Bucket lists must be completed during cell death

Abstract

Regulated cell death occurs in many forms, including apoptosis, pyroptosis, necroptosis, and NETosis. Most obviously, the purpose of these pathways is to kill the cell. However, many cells need to complete a set of effector programs before they die, which we define as a cellular 'bucket list'. These effector programs are specific to the cell type, and mode and circumstances of death. For example, intestinal epithelial cells need to complete the process of extrusion before they die. Cells use regulatory mechanisms to temporarily prolong their life, including endosomal sorting complex required for transport (ESCRT)- and acid sphingomyelinase (ASM)-driven membrane repair. These allow cells to complete their bucket lists before they die.

Keywords: ESCRT; acid sphingomyelinase; caspase-7; cell death; gasdermin; membrane repair.

Figure 1.. The cellular bucket list.

After a death trigger, events occur in three categories: 1) death-accelerating pathways, 2) death-delaying pathways, and 3) bucket list effector programs. Different cell types and even different death triggers in the same cell type will have distinct survival durations of the cell and different bucket list tasks to complete. We depict specific examples of events in each category after caspase-1 activates in either a macrophage or an intestinal epithelial cell. In both, opening of the gasdermin D pore accelerates the progression towards death of the cell. In both, membrane repair pathways should delay the death of the cell, however because caspase-7 expression is higher in intestinal epithelial cells, the delay may be slightly longer. Simultaneously, the bucket list effector pathways are initiated. In macrophages, this includes cleaving IL-1β and IL-18 to their mature forms and activating NINJ1 to rupture membranes. In intestinal epithelial cells the bucket list includes a series of tasks that, once performed in order, accomplish the extrusion of the cell into the gut lumen. When premature death occurs (depicted at right), for example in a caspase-7-deficient cell, the bucket lists remain incomplete and pathologic outcomes can occur.

Figure 2.. Mechanisms regulating gasdermin D-mediated cell death.

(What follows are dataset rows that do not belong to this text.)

(** The post [id] is served to [uid] by a feed request whose window takes
    in the whole store; and if [uid] registers, the log of the new record
    does not keep the post out of the aggregation. *)
Definition eligibleFor (uid : string) (id : ObjectId) (db : Db) : Prop :=
  (forall (now : Z) (limit : nat),
      (List.length (posts db) <= limit)%nat ->
      exists page d,
        Tracking.getPersonalizedFeed now uid limit 0 db = Some page /\
        In d page /\ _id (doc d) = id) /\
  (forall (name : string) (u : User) (p : Post),
      findOne uid (users (snd (Tracking.createUser uid name db))) = Some u ->
      findById id (posts db) = Some p ->
      interactions u = [] /\
      notIn (map postId (interactions u)) p = true).

(** ** Orders of the two rankings *)

(** [a] may stand before [b] under [{ relevanceScore: -1, createdAt: -1 }]. *)
Definition rankedBefore (a b : FeedDoc) : Prop :=
  (relevanceOf b < relevanceOf a)%R \/
  (relevanceOf a = relevanceOf b /\ createdAt (doc b) <= createdAt (doc a)).

(** [p] may stand before [q] under [{ trendingScore: -1, createdAt: -1 }]. *)
Definition trendsBefore (p q : Post) : Prop :=
  (trendingScore q < trendingScore p)%R \/
  (trendingScore p = trendingScore q /\ createdAt q <= createdAt p).

(** ** Sample stores *)

Definition sportsFan : User := mkUser "u1" "Ann" [] ["sports"; "news"].

Definition sportsPost : Post :=
  mkPost 7%nat "u2" "Bob" "Final" [mkOption "yes" 0 []; mkOption "no" 0 []]
         0 [] 0 0 0 ["sports"; "tech"] 0 5%R 5%R.

Definition sportsDb : Db := mkDb [sportsPost] [sportsFan].

Definition postA : Post :=
  mkPost 1%nat "u2" "Bob" "A" [mkOption "yes" 1 ["u9"]; mkOption "no" 0 []]
         1 [] 0 0 0 [] 0 2%R 2%R.

Definition postB : Post :=
  mkPost 2%nat "u2" "Bob" "B" [mkOption "yes" 0 []; mkOption "no" 1 ["u9"]]
         1 [] 0 1 0 [] 0 1%R 1%R.

Definition twoPosts : Db := mkDb [postA; postB] [sportsFan].

(** A user who has only viewed [sportsPost]. *)
Definition viewer : User :=
  mkUser "u1" "Ann" [mkInteraction 7%nat View 0] [].

Definition viewedDb : Db := mkDb [sportsPost; postA] [viewer].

The process of gasdermin D-mediated pyroptosis is strictly regulated. Before activation, the C-terminal (CT) regulatory domain (RD) of gasdermin D seal and inhibit the N-terminal (NT) pore forming domain (PFD). Caspase-1/11 (or caspase-8 slowly) can cleave gasdermin D, releasing the active PFD that oligomerizes into large pore complexes. In parallel, gasdermin D can be cleaved by caspase-3 into an inactive form. During oligomerization, active gasdermin D PFDs require a critical cysteine to remain unmodified to permit oligomerization via ROS generating activation of Regulator Rag complex-mTORC1. Several drugs (fumarate, NSA, DMF) or intrinsic metabolites such as succinate derivative inhibit the availability of this cysteine. After pore formation, ESCRT and/or ASM-driven membrane repair pathways can remove the pores form the plasma membrane. Phosphoinositide-3 kinase (PI3K) and phospholipase C can modulate membrane phosphoinositide composition to alter the pore-opening/closing dynamics. After gasdermin D pores open, ninjurin-1 (NINJ1) causes plamsa membrane rupture. Extracellular glycine applied to cells can inhibit plasma membrane rupture in a manner that is similar to the phenotype of Ninj1-deficient cells.

Figure 3.. Membrane repair pathways antagonize gasdermin D pores.

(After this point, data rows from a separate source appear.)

(** ** The species breakdown *)

Section SpeciesBreakdown.
Context {F : Type} `{Extern F}.
Implicit Types (d : dataframe F).



End SpeciesBreakdown.

(** ** The exact arithmetic is ordered *)

Global Instance xnum_order : ArithOrder xnum.
Proof.
  split.
  - intros [a| | |] [b| | |]; simpl; try done; try (by left); try (by right).
    intros _ _. rewrite !Qle_bool_iff.
    destruct (Qlt_le_dec a b) as [Hlt|Hle]; [left; by apply Qlt_le_weak|by right].
  - intros [a| | |] [b| | |] [c| | |]; simpl; try done.
    rewrite !Qle_bool_iff. apply Qle_trans.
Qed.


(** ** Percentages *)

Section ToleranceProofs.
Context {F : Type} {roundoff : Q} `{Rounding F roundoff}.
Implicit Types (x y : F) (q : Q).















End ToleranceProofs.

Section PercentagesSum.
Context {F : Type} {roundoff : Q} `{Extern F} `{Valued F} `{!Rounding F roundoff}.
Implicit Types (d : dataframe F).


End PercentagesSum.

(** The exact arithmetic rounds nothing. *)
Global Instance xnum_rounding : Rounding xnum 0.
Proof.
  split.
  - lra.
  - by intros [q| | |] c.
  - intros n _. eexists. split; [reflexivity|].
    unfold Qc_of_Z. simpl. reflexivity.
  - intros [qa| | |] [qb| | |] a b (ca & Ha & Ea) (cb & Hb & Eb) _; try done.
    unfold value, xnum_valued in Ha, Hb. simplify_eq. eexists. split; [reflexivity|]. simpl.
    by rewrite Qred_correct, Ea, Eb, inject_Z_plus.
  - intros [qa| | |] [qb| | |] a b (ca & Ha & Ea) (cb & Hb & Eb) Hb0 _; try done.
    unfold value, xnum_valued in Ha, Hb. simplify_eq. exists 0%Q. split; [done|].
    simpl. unfold xdiv. destruct (decide (qb = 0%Qc)) as [->|Hne].
    { destruct Hb0. by rewrite <-Eb. }
    eexists. split; [reflexivity|]. simpl.
    rewrite Qred_correct, Qred_correct, Ea, Eb. by field.
  - intros [qa| | |] [qb| | |] a b (ca & Ha & Ea) (cb & Hb & Eb) _; try done.
    unfold value, xnum_valued in Ha, Hb. simplify_eq. exists 0%Q. split; [done|].
    eexists. split; [reflexivity|]. simpl.
    rewrite Qred_correct, Ea, Eb. ring.
Qed.



(** The same table in binary64: the percentage is NaN there too. *)
Example binary64_zero_total :
  ∃ d' out,
    population_analysis zero_population64 = (inr (), d', out) ∧
    isnan <$> (group_lines out).*2 = [true] ∧
    ∀ pcts, ¬ percentages (group_lines out) pcts.
Proof.
  eexists _, _. split_and!.
  - vm_compute. reflexivity.
  - vm_compute. reflexivity.
  - intros pcts Hpcts. inversion Hpcts as [|l p ls ps (c & Hc & _) _]; subst.
    vm_compute in Hc. discriminate Hc.
Qed.

(** In binary64 the percentages of 330, 180 and 150 in 660 are rounded:
    their sum is not 100, and lies within the bounds of
    [sums_to_100_within_tolerance] for the unit roundoff 2^-53. *)
Example binary64_rounded_percentages :
  ∃ d' out pcts,
    population_analysis flamingos64 = (inr (), d', out) ∧
    whole_totals (group_lines out) [330; 180; 150]%Z ∧
    percentages (group_lines out) pcts ∧
    (Qsum pcts < 100)%Q ∧
    (100 * ((1 - u64) * (1 - u64)) <= Qsum pcts
     <= 100 * ((1 + u64) * (1 + u64)))%Q.
Proof.
  eexists _, _, _. split_and!.
  - vm_compute. reflexivity.
  - repeat constructor; try (by vm_compute);
      (eexists; split; [vm_compute; reflexivity|by vm_compute]).
  - repeat constructor; (eexists; split; [vm_compute; reflexivity|reflexivity]).
  - by vm_compute.
  - by vm_compute.
  - by vm_compute.
Qed.

(** Beyond 2^53 the bound is lost: two groups of 2^1023 have a sum that
    overflows, and both percentages are 0. *)
Example binary64_overflow :
  ∃ d' out,
    population_analysis overflowing = (inr (), d', out) ∧
    Forall (λ l, stands_for l.1.2 (inject_Z (2 ^ 1023))) (group_lines out) ∧
    percentages (group_lines out) [0; 0]%Q.
Proof.
  eexists _, _. split_and!.
  - vm_compute. reflexivity.
  - repeat constructor; (eexists; split; [vm_compute; reflexivity|by vm_compute]).
  - repeat constructor; (eexists; split; [vm_compute; reflexivity|reflexivity]).
Qed.

(** ** The table is only ever extended *)

Create HintDb preserves discriminated.

Section Preserves.
Context {F S : Type} (R : relation S) `{!PreOrder R}.

Lemma preserves_ret {A} (x : A) : preserves R (mret x : M F S A).
Proof. intros s. simpl. reflexivity. Qed.

Lemma preserves_print e : preserves R (print e : M F S unit).
Proof. intros s. simpl. reflexivity. Qed.

Lemma preserves_raise {A} e : preserves R (raise e : M F S A).
Proof. intros s. simpl. reflexivity. Qed.

Lemma preserves_get : preserves R (get : M F S S).
Proof. intros s. simpl. reflexivity. Qed.

Lemma preserves_bind {A B} (m : M F S A) (f : A → M F S B) :
  preserves R m → (∀ x, preserves R (f x)) → preserves R (m ≫= f).
Proof.
  intros Hm Hf s. rewrite bind_unfold. specialize (Hm s).
  destruct (m s) as [[[e|x] s1] o1]; [done|].
  rewrite emit_state. etrans; [exact Hm|]. apply Hf.
Qed.

Lemma preserves_when c (body : M F S unit) :
  preserves R body → preserves R (when c body).
Proof. destruct c; [done|]. intros _. apply preserves_ret. Qed.

Lemma preserves_for_each {A} (l : list A) (body : A → M F S unit) :
  (∀ x, preserves R (body x)) → preserves R (for_each l body).
Proof.
  intros Hbody. induction l as [|x l IH]; simpl; [apply preserves_ret|].
  apply preserves_bind; auto.
Qed.

End Preserves.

Gasdermin D pores (green) allow Ca²⁺ influx into the cytosol, which initiates ESCRTs/ASM-mediated repair pathways. In ESCRT repair (a), local increases of Ca²⁺ rapidly recruit ALG2, a Ca²⁺ sensor that bridges ALIX and TSG101. This further recruits the ESCRT-III machinery to drive repair by exocytosis. VPS4 completes the shedding by a scissors function in an ATP-dependent manner. In basal ASM repair (b), Ca²⁺ entry though pores rapidly drives lysosomal exocytosis, which releases lysosomal ASM onto the cell surface. ASM cleaves off the head group of sphingomyelin to generate ceramide within the outer leaflet of the plasma membrane. This ceramide drives spontaneous membrane repair by endocytosis that does not require ATP. In caspase-7-enhanced ASM repair (c), caspase-7 cleaves and activates ASM to enhance its enzymatic activity, resulting in the generation of more ceramide, thereby enhancing the endocytic repair process.